Material shown:
(** * Searchbox: the run registry and the polling loop of [server.py]

    A shallow embedding of the two endpoints of [server.py] that touch the
    module-level dictionary [active_runs]:

    - [process_query]  (POST /api/query, lines 42-116), and
    - [stop_generation] (POST /api/stop, lines 118-124).

    The OpenAI client is synchronous, so the only point where the coroutine
    [process_query] yields to the event loop is [await asyncio.sleep(0.5)];
    [stop_generation] contains no [await] at all.  Each activation of a
    handler between two suspension points is therefore one atomic block, and
    the server is modelled as a transition system whose steps are these
    blocks.

    The remote assistant service is a parameter: any of its calls may return
    or fail, and what it answers may change from one call to the next.  The
    exceptions of the model are those that [except Exception] catches; a
    handler is never cancelled from outside while it sleeps. *)

From Stdlib Require Import Ascii.
From stdpp Require Import base option list strings gmap pretty.

Local Open Scope string_scope.

(** ** Data *)

(** [client = OpenAI(api_key=api_key)]. *)
Record Client := { api_key : string }.

(** The value stored under [active_runs[run.id]] (lines 72-76). *)
Record RunInfo := {
  thread_id : string;
  client : Client;
  status : string
}.

Abbreviation Registry := (gmap string RunInfo).

(** [class QueryRequest(BaseModel)] (lines 37-40). *)
Record QueryRequest := {
  client_id : string;
  query : string;
  req_thread_id : option string
}.

(** One element of [message.content]: only text blocks have [.text.value]. *)
Inductive ContentBlock :=
| TextBlock (value : string)
| ImageBlock.

Record Message := { content : list ContentBlock }.

(** Exceptions that can be raised inside the [try] of [process_query]. All of
    them derive from Python's [Exception]. *)
Inductive Exc :=
| HTTPException (status_code : nat) (detail : string)
| APIError (msg : string)
| KeyError (key : string)
| IndexError
| AttributeError.
(** A disposal met on the way is not waited for: when a run of [request]
    leaves the client disposed, one more unit of fuel shows the promise
    rejected with [AbortError]. *)
Lemma request_disposed_settles d1 d2 lg tr fuel req w :
  aborted (snd (Client.request (createSetappClient d1 d2 lg) tr fuel req w)) = true ->
  fst (Client.request (createSetappClient d1 d2 lg) tr (S fuel) req w)
  = Thrown AbortError.
Proof.
  revert req w. induction fuel as [|fuel IH]; intros req w.
  - intros Hw. rewrite request_aborted; [reflexivity | exact Hw].
  - rewrite (request_step _ _ _ _ (S fuel) req w), (request_step _ _ _ _ fuel req w).
    destruct (aborted w) eqn:Hw; [reflexivity|]. cbv zeta.
    destruct (ok _); [cbn [snd aborted set_calls]; congruence|].
    destruct (status _ =? 401); [|cbn [snd aborted set_calls]; congruence].
    rewrite !refreshToken_via_run.
    set (w1 := logged lg "token expired, refreshing" _).
    pose proof (IH (refresh_request d2 w1) w1) as Hnext.
    pose proof (request_disposed_rejects d1 d2 lg tr fuel
                  (refresh_request d2 w1) w1) as Hrej.
    pose proof (request_fuel_mono d1 d2 lg tr fuel (S fuel)
                  (refresh_request d2 w1) w1 (Nat.le_succ_diag_r fuel)) as Hmono.
    cbv zeta in Hrej.
    destruct (Client.request _ tr fuel (refresh_request d2 w1) w1)
      as [[resp|e|] w2]; cbn [fst snd] in *.
    + rewrite Hmono by discriminate.
      assert (Hw2 : aborted w2 = false).
      { destruct (aborted w2); [|reflexivity]. now discriminate Hrej. }
      destruct (json resp) as [j|]; [|cbn [snd]; congruence].
      destruct (as_token_pair j) as [[t r]|]; [|cbn [snd]; congruence].
      apply IH.
    + rewrite Hmono by discriminate. intros Hab.
      now rewrite Hrej by (discriminate || exact Hab).
    + intros Hab. specialize (Hnext Hab).
      destruct (Client.request _ tr (S fuel) (refresh_request d2 w1) w1)
        as [[resp|e|] w2']; cbn [fst] in Hnext; try discriminate.
      now injection Hnext as ->.
Qed.



(** * The claims on the token store *)

(** C7: [updateTokens(a, r)] followed at once by the two reads yields the
    pair [(a, r)], whatever was stored before and whatever the defaults. *)
Theorem update_then_read d1 d2 a r w :
  let ts := TokenStore d1 d2 in
  fst ((do! updateTokens ts a r in read_both ts) w) = Returned (a, r).
Proof.
  cbv zeta. unfold bind. rewrite updateTokens_run, read_after_update.
  reflexivity.
Qed.

(** C8: with nothing persisted under the two keys, the reads return the
    defaults; after any number of [updateTokens] calls they return the
    pair of the last call. *)
Theorem last_write_wins d1 d2 pairs w :
  let ts := TokenStore d1 d2 in
  storage w !! KEY_TOKEN = None ->
  storage w !! KEY_REFRESH_TOKEN = None ->
  fst ((do! update_all ts pairs in read_both ts) w)
  = Returned (List.last pairs (d1, d2)).
Proof.
  cbv zeta. intros Ht Hr.
  destruct pairs as [|p pairs] using rev_ind.
  - unfold bind. rewrite update_all_nil_storage, read_both_run.
    unfold access_token, refresh_token. now rewrite Ht, Hr.
  - destruct p as [a r]. rewrite last_last.
    destruct (update_all_last d1 d2 pairs a r w) as (w' & Hrun & Ha & Hb).
    unfold bind. rewrite Hrun, read_both_run.
    unfold access_token, refresh_token. now rewrite Ha, Hb.
Qed.
(** * VulnScan: classification and report assembly of [security_scan.py]

    A shallow embedding of [run_ssl_scan] and [create_pdf].

    - A Python [str] is a sequence of Unicode code points: [list N].
    - A Python [dict] is an insertion-ordered association list with
      unique keys; assignment to an existing key keeps its position.
    - An image is the list of [ImageDraw] calls made on it, in order.
    - What the code reads from its surroundings (the clock, the cover
      image file, the font files, the scanner's standard output, the
      targets file) is a field of [World].
    - A subscript that can raise ([KeyError], [IndexError]) returns in
      the [result] monad.
    Console output ([print]) is not modelled.  Opening the files, running
    the scanner and writing the document are taken to succeed: nothing
    below says that a run as a whole cannot fail. *)

From Stdlib Require Import Strings.String Strings.Ascii Numbers.DecimalString.
From Stdlib Require Import List Bool Arith ZArith NArith Lia Sorting.Sorted.
Import ListNotations.

(** ** Strings *)

Definition char := N.
Definition str := list char.

(** An ASCII literal of the source, as code points. *)
Definition lit (s : string) : str :=
  map N_of_ascii (list_ascii_of_string s).

Definition newline : char := 10%N.

(** [str(n)] for a length. *)
Definition str_of_nat (n : nat) : str :=
  lit (NilEmpty.string_of_uint (Nat.to_uint n)).

Fixpoint str_eqb (a b : str) : bool :=
  match a, b with
  | [], [] => true
  | x :: a', y :: b' => N.eqb x y && str_eqb a' b'
  | _, _ => false
  end.

(** [s.startswith(prefix)] *)
Fixpoint startswith (s prefix : str) {struct prefix} : bool :=
  match prefix, s with
  | [], _ => true
  | _ :: _, [] => false
  | a :: p', b :: s' => N.eqb a b && startswith s' p'
  end.

(** [sub in s] *)
Fixpoint contains (s sub : str) : bool :=
  startswith s sub ||
  match s with
  | [] => false
  | _ :: s' => contains s' sub
  end.

(** [s.split(sep)] for a separator of one character. *)
Fixpoint split (s : str) (sep : char) : list str :=
  match s with
  | [] => [[]]
  | c :: s' =>
      if N.eqb c sep then [] :: split s' sep
      else match split s' sep with
           | [] => [[c]]
           | l :: ls => (c :: l) :: ls
           end
  end.

(** [''.join(parts)] *)
Definition join_empty (parts : list str) : str := concat parts.

(** [sep.join(parts)] *)
Fixpoint join (sep : str) (parts : list str) : str :=
  match parts with
  | [] => []
  | [p] => p
  | p :: ps => p ++ sep ++ join sep ps
  end.

(** [c.isspace()] : the code points Python treats as whitespace. *)
Definition isspace (c : char) : bool :=
  ((9 <=? c) && (c <=? 13) || (28 <=? c) && (c <=? 32)
   || (c =? 133) || (c =? 160) || (c =? 5760)
   || (8192 <=? c) && (c <=? 8202)
   || (c =? 8232) || (c =? 8233) || (c =? 8239) || (c =? 8287)
   || (c =? 12288))%N.

Fixpoint lstrip (s : str) : str :=
  match s with
  | c :: s' => if isspace c then lstrip s' else s
  | [] => []
  end.

(** [s.strip()] *)
Definition strip (s : str) : str := rev (lstrip (rev (lstrip s))).

(** ** The [result] monad: a value or a raised exception *)

Inductive exn := KeyError | IndexError.

Inductive result (A : Type) : Type :=
| Ok (a : A)
| Raise (e : exn).
Arguments Ok {A} a.
Arguments Raise {A} e.

Definition bind {A B} (m : result A) (k : A -> result B) : result B :=
  match m with
  | Ok a => k a
  | Raise e => Raise e
  end.

Notation "x <- m ;; k" := (bind m (fun x => k))
  (at level 61, m at next level, right associativity).

(** A list comprehension [[x for x in xs if cond(x)]] whose condition
    can raise. *)
Fixpoint filterM {A} (cond : A -> result bool) (xs : list A) : result (list A) :=
  match xs with
  | [] => Ok []
  | x :: xs' =>
      b <- cond x ;;
      rest <- filterM cond xs' ;;
      Ok (if b then x :: rest else rest)
  end.

(** ** Dictionaries *)

Definition dict (V : Type) := list (str * V).

Definition keys {V} (d : dict V) : list str := map fst d.

Fixpoint dict_get {V} (d : dict V) (k : str) : option V :=
  match d with
  | [] => None
  | (k', v) :: d' => if str_eqb k' k then Some v else dict_get d' k
  end.

(** [d[k]] *)
Definition getitem {V} (d : dict V) (k : str) : result V :=
  match dict_get d k with
  | Some v => Ok v
  | None => Raise KeyError
  end.

(** [d[k] = v] *)
Fixpoint dict_set {V} (d : dict V) (k : str) (v : V) : dict V :=
  match d with
  | [] => [(k, v)]
  | (k', v') :: d' =>
      if str_eqb k' k then (k', v) :: d' else (k', v') :: dict_set d' k v
  end.

(** The invariant of a Python dict: no key occurs twice. *)
Definition wf_dict {V} (d : dict V) : Prop := NoDup (keys d).

(** ** Images *)

Inductive colour := Black | White | Red | Green | Orange.

(** [ImageFont.truetype(file, size)] or [ImageFont.load_default()]. *)
Inductive font :=
| TrueType (file : str) (size : Z)
| DefaultFont.

Inductive draw_op :=
| Rectangle (top_left bottom_right : Z * Z)
            (fill outline : option colour) (width : Z)
| Text (xy : Z * Z) (text : str) (fnt : font) (fill : colour).

(** The decoded contents of an image file. *)
Definition pixels := list N.

Inductive image :=
| Drawn (size : Z * Z) (background : colour) (ops : list draw_op)
    (* Image.new("RGB", size, background), then the draw calls *)
| Resized (size : Z * Z) (source : pixels).
    (* Image.open(path).convert("RGB").resize(size) *)

(** ** What the program reads from outside *)

Record World := {
  now : str;                  (* datetime.now().strftime("%Y-%m-%d %H:%M:%S") *)
  path_exists : str -> bool;  (* os.path.exists *)
  read_text : str -> str;     (* the text of a file, newlines as "\n" *)
  image_file : str -> pixels; (* Image.open *)
  font_found : str -> bool;   (* ImageFont.truetype finds the file *)
  nmap_stdout : str -> str    (* result.stdout of the scan of a target *)
}.

(** ** Module constants *)

Definition WEAK_TLS_INDICATORS : list str :=
  map lit ["SSLv2"; "SSLv3"; "TLSv1.0"; "TLSv1.1"; "EXP"; "LOW"; "MEDIUM";
           "CBC"; "RC4"; "3DES"]%string.

Definition COVER_IMAGE_PATH : str := lit "/../../TLS.png".

Definition NO_OUTPUT : str := lit "No output or scan failed.".

Definition bullet : char := 8226%N.

(** [any(weak in s for weak in WEAK_TLS_INDICATORS)] *)
Definition any_weak (s : str) : bool :=
  existsb (fun weak => contains s weak) WEAK_TLS_INDICATORS.

(** ** [create_pdf] *)

Record fonts := {
  title_font : font;
  header_font : font;
  body_font : font
}.

(** The [try] block: one missing file sends all three to the default. *)
Definition load_fonts (w : World) : fonts :=
  if font_found w (lit "Times New Roman Bold.ttf")
     && font_found w (lit "Times New Roman.ttf")
  then {| title_font := TrueType (lit "Times New Roman Bold.ttf") 50;
          header_font := TrueType (lit "Times New Roman.ttf") 35;
          body_font := TrueType (lit "Times New Roman.ttf") 22 |}
  else {| title_font := DefaultFont;
          header_font := DefaultFont;
          body_font := DefaultFont |}.

(** The cover image, when its file exists. *)
Definition cover_image (w : World) : list image :=
  if path_exists w COVER_IMAGE_PATH
  then [Resized (1000, 1454)%Z (image_file w COVER_IMAGE_PATH)]
  else [].

(** Classify Targets: the loop body and the loop, on the pair
    [(strong_targets, weak_targets)]. *)
Definition classify_step (st : list str * dict (list str))
                         (item : str * str) : list str * dict (list str) :=
  let (strong_targets, weak_targets) := st in
  let (target, output) := item in
  if any_weak output
  then (strong_targets,
        dict_set weak_targets target (filter any_weak (split output newline)))
  else (strong_targets ++ [target], weak_targets).

Definition classify (scan_results : dict str) : list str * dict (list str) :=
  fold_left classify_step scan_results ([], []).

(** The condition of the High-Risk comprehension, with both subscripts. *)
Definition is_high_risk (weak_targets : dict (list str)) (t : str) : result bool :=
  issues <- getitem weak_targets t ;;
  if contains (join_empty issues) (lit "TLS 1.0") then Ok true
  else issues' <- getitem weak_targets t ;;
       Ok (contains (join_empty issues') (lit "RC4")).

Definition high_risk (weak_targets : dict (list str)) : result (list str) :=
  filterM (is_high_risk weak_targets) (keys weak_targets).

Definition is_medium_risk (weak_targets : dict (list str)) (t : str) : result bool :=
  issues <- getitem weak_targets t ;;
  Ok (contains (join_empty issues) (lit "CBC")).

Exercise directions: Give back, exactly as written, the stretch from the line with "targets file) is a field of [World]." through the line with "else match split s' sep with", and no other lines from the records above.

The completed task:
      targets file) is a field of [World].
    - A subscript that can raise ([KeyError], [IndexError]) returns in
      the [result] monad.
    Console output ([print]) is not modelled.  Opening the files, running
    the scanner and writing the document are taken to succeed: nothing
    below says that a run as a whole cannot fail. *)

From Stdlib Require Import Strings.String Strings.Ascii Numbers.DecimalString.
From Stdlib Require Import List Bool Arith ZArith NArith Lia Sorting.Sorted.
Import ListNotations.

(** ** Strings *)

Definition char := N.
Definition str := list char.

(** An ASCII literal of the source, as code points. *)
Definition lit (s : string) : str :=
  map N_of_ascii (list_ascii_of_string s).

Definition newline : char := 10%N.

(** [str(n)] for a length. *)
Definition str_of_nat (n : nat) : str :=
  lit (NilEmpty.string_of_uint (Nat.to_uint n)).

Fixpoint str_eqb (a b : str) : bool :=
  match a, b with
  | [], [] => true
  | x :: a', y :: b' => N.eqb x y && str_eqb a' b'
  | _, _ => false
  end.

(** [s.startswith(prefix)] *)
Fixpoint startswith (s prefix : str) {struct prefix} : bool :=
  match prefix, s with
  | [], _ => true
  | _ :: _, [] => false
  | a :: p', b :: s' => N.eqb a b && startswith s' p'
  end.

(** [sub in s] *)
Fixpoint contains (s sub : str) : bool :=
  startswith s sub ||
  match s with
  | [] => false
  | _ :: s' => contains s' sub
  end.

(** [s.split(sep)] for a separator of one character. *)
Fixpoint split (s : str) (sep : char) : list str :=
  match s with
  | [] => [[]]
  | c :: s' =>
      if N.eqb c sep then [] :: split s' sep
      else match split s' sep with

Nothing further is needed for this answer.